Frontrunner Jack Ciattarelli is focusing on Gov. Phil Murphy and his handling of the pandemic, seeking to leverage business closures and virus deaths to get on November’s ballot.
The candidate was in Northfield Sunday morning with candidates in the second legislative district for a canvass launch and rally, following the event with door-knocking in Hammonton and another rally in Medford. He’ll continue those efforts to get out the vote Monday and Tuesday.
“We’ve worked very, very hard and I always feel good when the right effort’s been put in, and we’ve put in the right effort,” he said.
Ciattarelli has a stunning cash advantage, being the only Republican to qualify for public matching funds, and he has the support of the state’s Republican county organizations. That support comes with an advantageous ballot position, not to mention party resources.
He faces three opponents in his bid for the party nod to take on Murphy. Hirsh Singh is making his second bid for governor, while former Somerset County Freeholder Brian Levine and Phil Rizzo are making their first runs for the office.
Singh and Rizzo, a Hudson County pastor, did not return requests for campaign schedules made Friday.
Each of those candidates has made a bid to stake themselves out as the race’s pro-Trump candidate, hoping to draw on the former president’s popularity within the Republican party.
Though he has embraced Trump as well, Ciattarelli has struck a more moderate tone on the former president, attempting to keep the bulk of his messaging fixed on Murphy and the problems he says the incumbent has caused the state.
Levine, a longshot for the governorship, is running a low-dollar campaign. His plan in recent days has taken him to shore communities, where he hopes to canvass enough votes to bring a victory on Tuesday.
He was in Atlantic City in Sunday’s blistering heat, walking the boardwalk with a campaign sign in hand and flagging down beachgoers who caught his eye. He acknowledged the disadvantages he had going into the race.
“I know the reality of people who have money and have been doing it for years, as opposed to months for me,” he said, adding, “I tend to be an optimist.”
He lacks money, and his effort to convince voters is largely his own. Ciattarelli, by contrast, launched about 50 canvassers from Rep. Jeff Van Drew’s (R-Dennis) Northfield headquarters Sunday morning.
Singh has dubiously claimed he’s the race’s only pro-Trump candidate, though he’s still out on the trail looking for votes. That took him to a roving farmers market Sunday.
Rizzo was also out in the state’s shore communities, also making his pitch as a pro-Trump conservative.
The candidates final push will undoubtedly bring them back onto the campaign trail Monday and Tuesday. But voters will likely see Ciattarelli’s face on the airwaves before polls close Tuesday. The candidate’s spent millions on advertisements.
Singh and Rizzo aren’t without their own spots, though Ciattarelli, a former Assemblyman, is the only Republican to qualify for the state’s public fund match, a program that’s already seen him receive millions in public dollars to make his pitch to voters.

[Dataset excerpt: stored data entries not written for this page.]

Lemma filter_bool_ext {A} (f g : A -> bool) (l : list A) :
  (forall x, f x = g x) ->
  filter (fun x => Is_true (f x)) l = filter (fun x => Is_true (g x)) l.
Proof.
  intros H. induction l as [|x l IH]; [reflexivity | ].
  rewrite !filter_cons, IH, H. reflexivity.
Qed.

Lemma filter_bool_true {A} (l : list A) :
  filter (fun _ : A => Is_true true) l = l.
Proof.
  induction l as [|x l IH]; [reflexivity | ].
  rewrite filter_cons, IH. reflexivity.
Qed.

Lemma candidate_tactics_short sa ph :
  (length (candidate_tactics sa ph) <= 2)%nat.
Proof.
  unfold candidate_tactics.
  destruct ph;
    repeat match goal with
    | |- context [if ?b then _ else _] => destruct b
    end; cbn; lia.
Qed.

(** X11: the effectiveness filter only bites for a firm seller.  For every
    other personality the selector returns the candidates of the phase
    unchanged; for a firm seller it drops anchoring, scarcity and urgency
    and keeps the rest.  No phase has more than two candidates, so the cap
    of three never cuts. *)
Theorem tactic_filter_only_bites_firm d sa ph sd :
  select_tactics d sa ph sd
  = (if String.eqb (default "flexible" (personality sa)) "firm"
     then filter (fun t => Is_true (spared t)) (candidate_tactics sa ph)
     else candidate_tactics sa ph)
  /\ (length (select_tactics d sa ph sd) <= 2)%nat.
Proof.
  assert (Hsel : select_tactics d sa ph sd
                 = if String.eqb (default "flexible" (personality sa)) "firm"
                   then filter (fun t => Is_true (spared t))
                          (candidate_tactics sa ph)
                   else candidate_tactics sa ph).
  { unfold select_tactics. cbv zeta.
    pose proof (candidate_tactics_short sa ph) as Hlen.
    set (p := default "flexible" (personality sa)).
    rewrite firstn_all2.
    - change (filter (effective p) (candidate_tactics sa ph))
        with (filter (fun t => Is_true (effective p t))
                (candidate_tactics sa ph)).
      destruct (String.eqb p "firm") eqn:E.
      + apply filter_bool_ext. intros t. rewrite effective_spec, E.
        reflexivity.
      + rewrite (filter_bool_ext _ (fun _ => true));
          [apply filter_bool_true | ].
        intros t. rewrite effective_spec, E. reflexivity.
    - pose proof (length_filter (effective p) (candidate_tactics sa ph)).
      lia. }
  split; [exact Hsel | ].
  rewrite Hsel. pose proof (candidate_tactics_short sa ph) as Hlen.
  destruct (String.eqb _ "firm"); [ | exact Hlen].
  pose proof (length_filter (fun t => Is_true (spared t))
                (candidate_tactics sa ph)).
  lia.
Qed.
(** * Buildarr Sonarr plugin: reconciliation core

    A shallow embedding of the reconciliation code of the plugin
    (settings orchestrator, tags, list exclusions, download clients,
    Newznab categories) and the properties its specification states.

    Python values are modelled by [pyval], insertion-ordered dictionaries
    by association lists, raised exceptions by the left summand of
    [result], and the calls a method issues to the Sonarr API client and
    to the logger by a chronological trace threaded through the
    state-and-error monad [M]. *)

From Stdlib Require Import ZArith List String Ascii Bool Lia DecimalString.
From Stdlib Require Orders Mergesort Permutation Sorted.
Import ListNotations.

Local Open Scope Z_scope.
Local Open Scope list_scope.

(* ================================================================== *)
(** * Python runtime: exceptions, the monad, dictionaries               *)
(* ================================================================== *)

Module Py.

(** Exceptions: the built-in ones the embedded code can raise, and the
    plugin's own classes of [exceptions.py]. *)
Inductive exn : Type :=
| KeyError
| StopIteration
| TypeError
| SonarrError
| SonarrAPIError (status_code : Z)
| SonarrConfigError
| SonarrConfigUnsupportedError
| SonarrSecretsError
| SonarrSecretsUnauthorizedError.

(** [isinstance(e, SonarrConfigError)], following the class hierarchy of
    [exceptions.py]. *)
Definition is_SonarrConfigError (e : exn) : bool :=
  match e with
  | SonarrConfigError | SonarrConfigUnsupportedError => true
  | _ => false
  end.

(** [isinstance(e, SonarrError)]. *)
Definition is_SonarrError (e : exn) : bool :=
  match e with
  | KeyError | StopIteration | TypeError => false
  | _ => true
  end.

Definition result (A : Type) : Type := (exn + A)%type.

(** A computation over a world [W]: it returns a value or raises, and in
    both cases leaves the world as far as it got. *)
Definition M (W A : Type) : Type := W -> result A * W.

“I’m confident we’re going to win the primary,” Ciattarelli said. “That doesn’t mean we’re taking anything for granted, but we’ve put in the effort. We have all 21 county lines. We’ve done a magnificent job.”
Polls have shown the race to be a relatively tight one, with Singh polling only a few behind Ciattarelli, though the frontrunner’s campaign’s worries over the perennial candidates bid were assuaged somewhat following a confrontation between Singh campaign manager King Penna and Melinda Ciattarelli, the candidate’s wife.
Penna accosted her during a debate in late May. Ciattarelli’s team says they’ve seen some voters peel away from the Singh campaign over the incident.